Planet of the Vertical Rectangle: How Video Became the World’s Mother Tongue (and Part-Time Tyrant)
The Universal Language Nobody Asked For
A world tour of the 21st-century’s most democratic art form: the shaky vertical rectangle that ends civil discourse, launches revolutions, and lets your aunt in Jakarta rate your soufflé.
PARIS – In the beginning was the Word; now it’s the 15-second clip set to royalty-free ukulele. From the favelas of Rio to the glass towers of Riyadh, humanity has agreed—without ever actually agreeing—that reality is best served in 1080p, auto-stabilised, and monetised by a platform whose name sounds like a sneeze. The UN recognises 195 sovereign states; TikTok recognises one: the People’s Republic of Influenza.
Consider the numbers, if your attention span still permits such indulgences. Five billion souls—roughly the population that believes Wi-Fi is a human right—watch online video daily. That’s every man, woman, and unimpressed cat viewing the equivalent of 65 years of footage before breakfast. Meanwhile, literacy rates stall, but who needs Dickens when an algorithm can compress the human condition into a 0.75x speed dance routine?
In Myanmar, the military junta live-streamed its coup like a budget Bond villain, accidentally proving that totalitarianism looks even worse in portrait mode. Across the border in Thailand, protestors answered by flashing the three-finger salute on Instagram Reels, thereby shortening their life expectancy but lengthening their follower counts. One side uploads torture; the other uploads memes about it. The comments section remains the last true neutral zone, equal parts Amnesty report and potluck recipe swap.
Further west, the European Commission—an institution historically fond of paperwork—now spends its afternoons DMCA-ing deepfakes of Ursula von der Leyen selling male-enhancement gummies.
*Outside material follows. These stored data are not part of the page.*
(* ===== verification/TxList.v ===== *)
(** * core: the lists of the transaction pool (tx_list.go)
    [txSortedMap] keeps the transactions of an account by nonce: a hash map,
    a heap of its nonces and a cache of the sorted transactions.  [txList] is
    one account's list in the pool, with upper bounds of cost and gas, and
    [txPricedList] the heap of all transactions by price.  The order in which Go
    ranges over a map is an argument ([iter]) of the operations that do so. *)

From stdpp Require Import sorting.
From S2P Require Import Prelude Heap.

(** What the lists use of a transaction (core/types/transaction.go); the hash,
    the size and the sender stand for the methods that compute them. *)
Record Transaction := mkTransaction {
  Nonce : Z;
  GasPrice : Z;
  Gas : Z;
  Value : Z;
  Hash : Z;
  Size : Z;
  Sender : option Z
}.

#[export] Instance Transaction_eq_dec : EqDecision Transaction.
Proof. solve_decision. Defined.

Definition Cost (tx : Transaction) : Z := GasPrice tx * Gas tx + Value tx.

Abbreviation txmap := (gmap Z Transaction).
Abbreviation iteration := (txmap -> list (Z * Transaction)).

(** ** txSortedMap *)

Record txSortedMap := mkSortedMap {
  items : txmap;
  index : list Z;
  cache : option (list Transaction)
}.

Module TxSortedMap.

Definition newTxSortedMap : txSortedMap := mkSortedMap ∅ [] None.

Definition Get (m : txSortedMap) (nonce : Z) : option Transaction := items m !! nonce.

Definition Put (m : txSortedMap) (tx : Transaction) : outcome txSortedMap :=
  let nonce := Nonce tx in
  let! index := match items m !! nonce with None => heap_Push Z.ltb (index m) nonce | Some _ => Done (index m) end in
  Done (mkSortedMap (<[nonce := tx]> (items m)) index None).

(** A nonce of the heap without a transaction would put a nil pointer into the
    result, on which the pool panics. *)
Definition item (items : txmap) (nonce : Z) : outcome Transaction := or_panic NilPointer (items !! nonce).

Fixpoint Forward_loop (fuel : nat) (items : txmap) (index : list Z) (threshold : Z) : outcome (txmap * list Z * list Transaction) :=
  match fuel with
  | O => OutOfFuel
  | S fuel =>
      if match index with nonce :: _ => nonce <? threshold | [] => false end then
        let! '(index, nonce) := heap_Pop Z.ltb index in
        let! tx := item items nonce in
        let! '(items, index, removed) := Forward_loop fuel (delete nonce items) index threshold in
        Done (items, index, tx :: removed)
      else Done (items, index, [])
  end.

Definition Forward (m : txSortedMap) (threshold : Z) : outcome (txSortedMap * list Transaction) :=
  let! '(items, index, removed) := Forward_loop (S (length (index m))) (items m) (index m) threshold in
  let! cache :=
    match cache m with
    | Some c => let! c := or_panic IndexOutOfRange (slice c (zlen removed) (zlen c)) in Done (Some c)
    | None => Done None
    end in
  Done (mkSortedMap items index cache, removed).

Definition Filter (iter : iteration) (m : txSortedMap) (f : Transaction -> bool) : outcome (txSortedMap * list Transaction) :=
  let removed := List.filter f (map snd (iter (items m))) in
  let items' := filter (fun '(_, tx) => f tx = false) (items m) in
  if (0 <? length removed)%nat then
    let! index := heap_Init Z.ltb (map fst (iter items')) in
    Done (mkSortedMap items' index None, removed)
  else Done (mkSortedMap items' (index m) (cache m), removed).

(** The transactions at [size - 1] and below, down to [threshold]. *)
Fixpoint Cap_loop (size : nat) (threshold : nat) (items : txmap) (index : list Z) : outcome (txmap * list Transaction) :=
  match size with
  | O => Done (items, [])
  | S size' =>
      if (threshold <? size)%nat then
        let! nonce := or_panic IndexOutOfRange (index !! size') in
        let! tx := item items nonce in
        let! '(items, drops) := Cap_loop size' threshold (delete nonce items) index in
        Done (items, tx :: drops)
      else Done (items, [])
  end.

(** sort.Sort on distinct numbers has one result. *)
Definition sort_nonces (l : list Z) : list Z := merge_sort Z.le l.

Definition Cap (m : txSortedMap) (threshold : nat) : outcome (txSortedMap * list Transaction) :=
  if (size (items m) <=? threshold)%nat then Done (m, [])
  else
    let index := sort_nonces (index m) in
    let! '(items, drops) := Cap_loop (size (items m)) threshold (items m) index in
    let! index := or_panic IndexOutOfRange (slice index 0 (Z.of_nat threshold)) in
    let! index := heap_Init Z.ltb index in
    let! cache :=
      match cache m with
      | Some c => let! c := or_panic IndexOutOfRange (slice c 0 (zlen c - zlen drops)) in Done (Some c)
      | None => Done None
      end in
    Done (mkSortedMap items index cache, drops).

(** The first position of [nonce]. *)
Fixpoint position (nonce : Z) (index : list Z) : option nat :=
  match index with
  | [] => None
  | x :: index => if x =? nonce then Some 0%nat else option_map S (position nonce index)
  end.

Definition Remove (m : txSortedMap) (nonce : Z) : outcome (txSortedMap * bool) :=
  match items m !! nonce with
  | None => Done (m, false)
  | Some _ =>
      let! index :=
        match position nonce (index m) with
        | Some i => let! '(index, _) := heap_Remove Z.ltb (index m) i in Done index
        | None => Done (index m)
        end in
      Done (mkSortedMap (delete nonce (items m)) index None, true)
  end.

Fixpoint Ready_loop (fuel : nat) (items : txmap) (index : list Z) (next : Z) : outcome (txmap * list Z * list Transaction) :=
  match fuel with
  | O => OutOfFuel
  | S fuel =>
      if match index with nonce :: _ => nonce =? next | [] => false end then
        let! tx := item items next in
        let! '(index, _) := heap_Pop Z.ltb index in
        let! '(items, index, ready) := Ready_loop fuel (delete next items) index (u64 (next + 1)) in
        Done (items, index, tx :: ready)
      else Done (items, index, [])
  end.

Definition Ready (m : txSortedMap) (start : Z) : outcome (txSortedMap * list Transaction) :=
  match index m with
  | [] => Done (m, [])
  | first :: _ =>
      if start <? first then Done (m, [])
      else
        let! '(items, index, ready) := Ready_loop (S (length (index m))) (items m) (index m) first in
        Done (mkSortedMap items index None, ready)
  end.

Definition Len (m : txSortedMap) : Z := Z.of_nat (size (items m)).

(** [TxByNonce]; the nonces of a map are distinct. *)
Definition by_nonce (a b : Transaction) : Prop := Nonce a <= Nonce b.
#[export] Instance by_nonce_dec : RelDecision by_nonce := fun a b => decide (Nonce a <= Nonce b).

Definition ensureCache (iter : iteration) (m : txSortedMap) : txSortedMap * list Transaction :=
  match cache m with
  | Some c => (m, c)
  | None => let c := merge_sort by_nonce (map snd (iter (items m))) in (mkSortedMap (items m) (index m) (Some c), c)
  end.

Definition Flatten (iter : iteration) (m : txSortedMap) : txSortedMap * list Transaction := ensureCache iter m.
End TxSortedMap.

(** ** txList *)

Record txList := mkTxList {
  strict : bool;
  txs : txSortedMap;
  costcap : Z;
  gascap : Z
}.

Module TxList.

Definition newTxList (strict : bool) : txList := mkTxList strict TxSortedMap.newTxSortedMap 0 0.

Definition Overlaps (l : txList) (tx : Transaction) : bool :=
  match TxSortedMap.Get (txs l) (Nonce tx) with Some _ => true | None => false end.

(** Whether the transaction was accepted, and the one it replaced. *)
Definition Add (l : txList) (tx : Transaction) (priceBump : Z) : outcome (txList * (bool * option Transaction)) :=
  let old := TxSortedMap.Get (txs l) (Nonce tx) in
  if match old with
     | Some old =>
         let threshold := GasPrice old * Int64 (100 + Int64 priceBump) / 100 in
         (GasPrice tx <=? GasPrice old) || (GasPrice tx <? threshold)
     | None => false
     end
  then Done (l, (false, None))
  else
    let! txs := TxSortedMap.Put (txs l) tx in
    let costcap := if costcap l <? Cost tx then Cost tx else costcap l in
    let gascap := if gascap l <? Gas tx then Gas tx else gascap l in
    Done (mkTxList (strict l) txs costcap gascap, (true, old)).

Definition with_txs (l : txList) (r : outcome (txSortedMap * list Transaction)) : outcome (txList * list Transaction) :=
  let! '(txs, removed) := r in Done (mkTxList (strict l) txs (costcap l) (gascap l), removed).

Definition Forward (l : txList) (threshold : Z) : outcome (txList * list Transaction) := with_txs l (TxSortedMap.Forward (txs l) threshold).
Definition Cap (l : txList) (threshold : nat) : outcome (txList * list Transaction) := with_txs l (TxSortedMap.Cap (txs l) threshold).
Definition Ready (l : txList) (start : Z) : outcome (txList * list Transaction) := with_txs l (TxSortedMap.Ready (txs l) start).
Definition Flatten (iter : iteration) (l : txList) : txList * list Transaction :=
  let '(m, c) := TxSortedMap.Flatten iter (txs l) in (mkTxList (strict l) m (costcap l) (gascap l), c).
Definition Len (l : txList) : Z := TxSortedMap.Len (txs l).
Definition Empty (l : txList) : bool := Len l =? 0.

Definition Filter (iter : iteration) (l : txList) (costLimit gasLimit : Z) : outcome (txList * (list Transaction * list Transaction)) :=
  if (costcap l <=? costLimit) && (gascap l <=? gasLimit) then Done (l, ([], []))
  else
    let! '(m, removed) := TxSortedMap.Filter iter (txs l) (fun tx => (costLimit <? Cost tx) || (gasLimit <? Gas tx)) in
    let! '(m, invalids) :=
      if strict l && (0 <? length removed)%nat then
        let lowest := foldl (fun lowest tx => if Nonce tx <? lowest then Nonce tx else lowest) MaxUint64 removed in
        TxSortedMap.Filter iter m (fun tx => lowest <? Nonce tx)
      else Done (m, []) in
    Done (mkTxList (strict l) m costLimit gasLimit, (removed, invalids)).

Definition Remove (iter : iteration) (l : txList) (tx : Transaction) : outcome (txList * (bool * list Transaction)) :=
  let nonce := Nonce tx in
  let! '(m, removed) := TxSortedMap.Remove (txs l) nonce in
  if negb removed then Done (mkTxList (strict l) m (costcap l) (gascap l), (false, []))
  else
    let! '(m, invalids) := if strict l then TxSortedMap.Filter iter m (fun tx => nonce <? Nonce tx) else Done (m, []) in
    Done (mkTxList (strict l) m (costcap l) (gascap l), (true, invalids)).
End TxList.

(** ** txPricedList *)

(** The pool's map of all transactions ([all], by hash) is shared with the pool
    and is an argument. *)
Record txPricedList := mkPricedList {
  pitems : list Transaction;
  stales : Z
}.

Module TxPricedList.

(** [priceHeap.Less]: cheaper, or as cheap with a higher nonce. *)
Definition Less (a b : Transaction) : bool :=
  if GasPrice a <? GasPrice b then true
  else if GasPrice b <? GasPrice a then false
  else Nonce b <? Nonce a.

Definition newTxPricedList : txPricedList := mkPricedList [] 0.

(** [accountSet.containsTx]. *)
Definition containsTx (local : gset Z) (tx : Transaction) : bool :=
  match Sender tx with Some addr => bool_decide (addr ∈ local) | None => false end.

(** [numSlots] of tx_pool.go. *)
Definition txSlotSize : Z := 32 * 1024.
Definition numSlots (tx : Transaction) : Z := (Size tx + txSlotSize - 1) / txSlotSize.

Definition Put (l : txPricedList) (tx : Transaction) : outcome txPricedList :=
  let! items := heap_Push Less (pitems l) tx in Done (mkPricedList items (stales l)).

Definition Removed (iter : iteration) (all : txmap) (l : txPricedList) (count : Z) : outcome txPricedList :=
  let stales := stales l + count in
  if stales <=? zlen (pitems l) / 4 then Done (mkPricedList (pitems l) stales)
  else
    let! items := heap_Init Less (map snd (iter all)) in
    Done (mkPricedList items 0).

Definition stale (all : txmap) (tx : Transaction) : bool := match all !! Hash tx with None => true | Some _ => false end.

Fixpoint push_all (items save : list Transaction) : outcome (list Transaction) :=
  match save with
  | [] => Done items
  | tx :: save => let! items := heap_Push Less items tx in push_all items save
  end.

(** The rest of the heap, the counter, and the transactions to drop and to save. *)
Fixpoint Cap_loop (fuel : nat) (all : txmap) (local : gset Z) (threshold : Z) (items : list Transaction) (stales : Z)
    : outcome (list Transaction * Z * list Transaction * list Transaction) :=
  match fuel with
  | O => OutOfFuel
  | S fuel =>
      if (0 <? length items)%nat then
        let! '(items, tx) := heap_Pop Less items in
        if stale all tx then Cap_loop fuel all local threshold items (stales - 1)
        else if threshold <=? GasPrice tx then Done (items, stales, [], [tx])
        else
          let! '(items, stales, drop, save) := Cap_loop fuel all local threshold items stales in
          if containsTx local tx then Done (items, stales, drop, tx :: save) else Done (items, stales, tx :: drop, save)
      else Done (items, stales, [], [])
  end.

Definition Cap (all : txmap) (local : gset Z) (l : txPricedList) (threshold : Z) : outcome (txPricedList * list Transaction) :=
  let! '(items, stales, drop, save) := Cap_loop (S (length (pitems l))) all local threshold (pitems l) (stales l) in
  let! items := push_all items save in
  Done (mkPricedList items stales, drop).

Fixpoint discard_stale (fuel : nat) (all : txmap) (items : list Transaction) (stales : Z) : outcome (list Transaction * Z) :=
  match fuel with
  | O => OutOfFuel
  | S fuel =>
      match items with
      | [] => Done (items, stales)
      | head :: _ =>
          if stale all head then
            let! '(items, _) := heap_Pop Less items in
            discard_stale fuel all items (stales - 1)
          else Done (items, stales)
      end
  end.

Definition Underpriced (all : txmap) (local : gset Z) (l : txPricedList) (tx : Transaction) : outcome (txPricedList * bool) :=
  if containsTx local tx then Done (l, false)
  else
    let! '(items, stales) := discard_stale (S (length (pitems l))) all (pitems l) (stales l) in
    match items with
    | [] => Done (mkPricedList items stales, false)
    | cheapest :: _ => Done (mkPricedList items stales, GasPrice tx <=? GasPrice cheapest)
    end.

Fixpoint Discard_loop (fuel : nat) (all : txmap) (local : gset Z) (slots : Z) (items : list Transaction) (stales : Z)
    : outcome (list Transaction * Z * list Transaction * list Transaction) :=
  match fuel with
  | O => OutOfFuel
  | S fuel =>
      if (0 <? length items)%nat && (0 <? slots) then
        let! '(items, tx) := heap_Pop Less items in
        if stale all tx then Discard_loop fuel all local slots items (stales - 1)
        else if containsTx local tx then
          let! '(items, stales, drop, save) := Discard_loop fuel all local slots items stales in
          Done (items, stales, drop, tx :: save)
        else
          let! '(items, stales, drop, save) := Discard_loop fuel all local (slots - numSlots tx) items stales in
          Done (items, stales, tx :: drop, save)
      else Done (items, stales, [], [])
  end.

(** The capacity of the slice of results is [slots]. *)
Definition Discard (all : txmap) (local : gset Z) (l : txPricedList) (slots : Z) : outcome (txPricedList * list Transaction) :=
  if slots <? 0 then Panic MakeSlice
  else
    let! '(items, stales, drop, save) := Discard_loop (S (length (pitems l))) all local slots (pitems l) (stales l) in
    let! items := push_all items save in
    Done (mkPricedList items stales, drop).
End TxPricedList.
The Continent that gave us Mozart has been reduced to playing whack-a-mole with fraudulent Estonian crypto-bros lip-syncing AC/DC. Somewhere in Brussels, a civil servant weeps into his Orval while muttering “this is not what Schuman died for.”
And yet, for every crisis live-cast in real time, there’s a quieter miracle. A Kenyan midwife WhatsApps a three-minute tutorial on birthing complications to a village with no roads but decent 4G. A Ukrainian teacher uploads a physics lesson from a bomb shelter; by Thursday it’s homework in Buenos Aires. The same tool that spreads QAnon can also teach you to tie a tourniquet—provided you scroll past the conspiracy theorist in a Batman mask.
Naturally, the market has noticed. Netflix spends $17 billion annually so you can rewatch The Office for the ninth time in Bucharest. Saudi Arabia’s sovereign wealth fund bankrolls a glitzy esports league where teenagers earn sheikh-level salaries for shooting digital terrorists, presumably a growth sector back home. Even the Vatican has a YouTube channel, because nothing says “eternal salvation” like pre-roll ads for mobile RPGs.
Economists—those cheerful undertakers of optimism—estimate the global “creator economy” at $250 billion, which is coincidentally the same figure the IMF attributes to worldwide mosquito-net funding. One industry keeps people awake doom-scrolling; the other keeps them alive. Guess which one gets the tax breaks.
Of course, the medium isn’t entirely to blame. Video merely amplifies the species’ existing hobbies: showing off, freaking out, and monetising both. Give Homo sapiens fire and we invent the flaming Lamborghini; give us a camera and we invent thirst-trap diplomacy. The only thing more predictable than the next viral atrocity is the comment “First!” underneath it.
So where does this leave us, besides hunched over blue-lit rectangles in various time zones? Possibly at the same crossroads Guttenberg faced, except instead of movable type we have movable eyebrows. The printing press birthed the Enlightenment and the Thirty Years’ War; video will birth something equally grand and ghastly, already loading at 92%.
Until then, hit record: the algorithm is hungry, history is buffering, and your fifteen frames of fame are just a ring light away. Don’t worry if you miss it—someone else is already re-uploading your life with a better caption.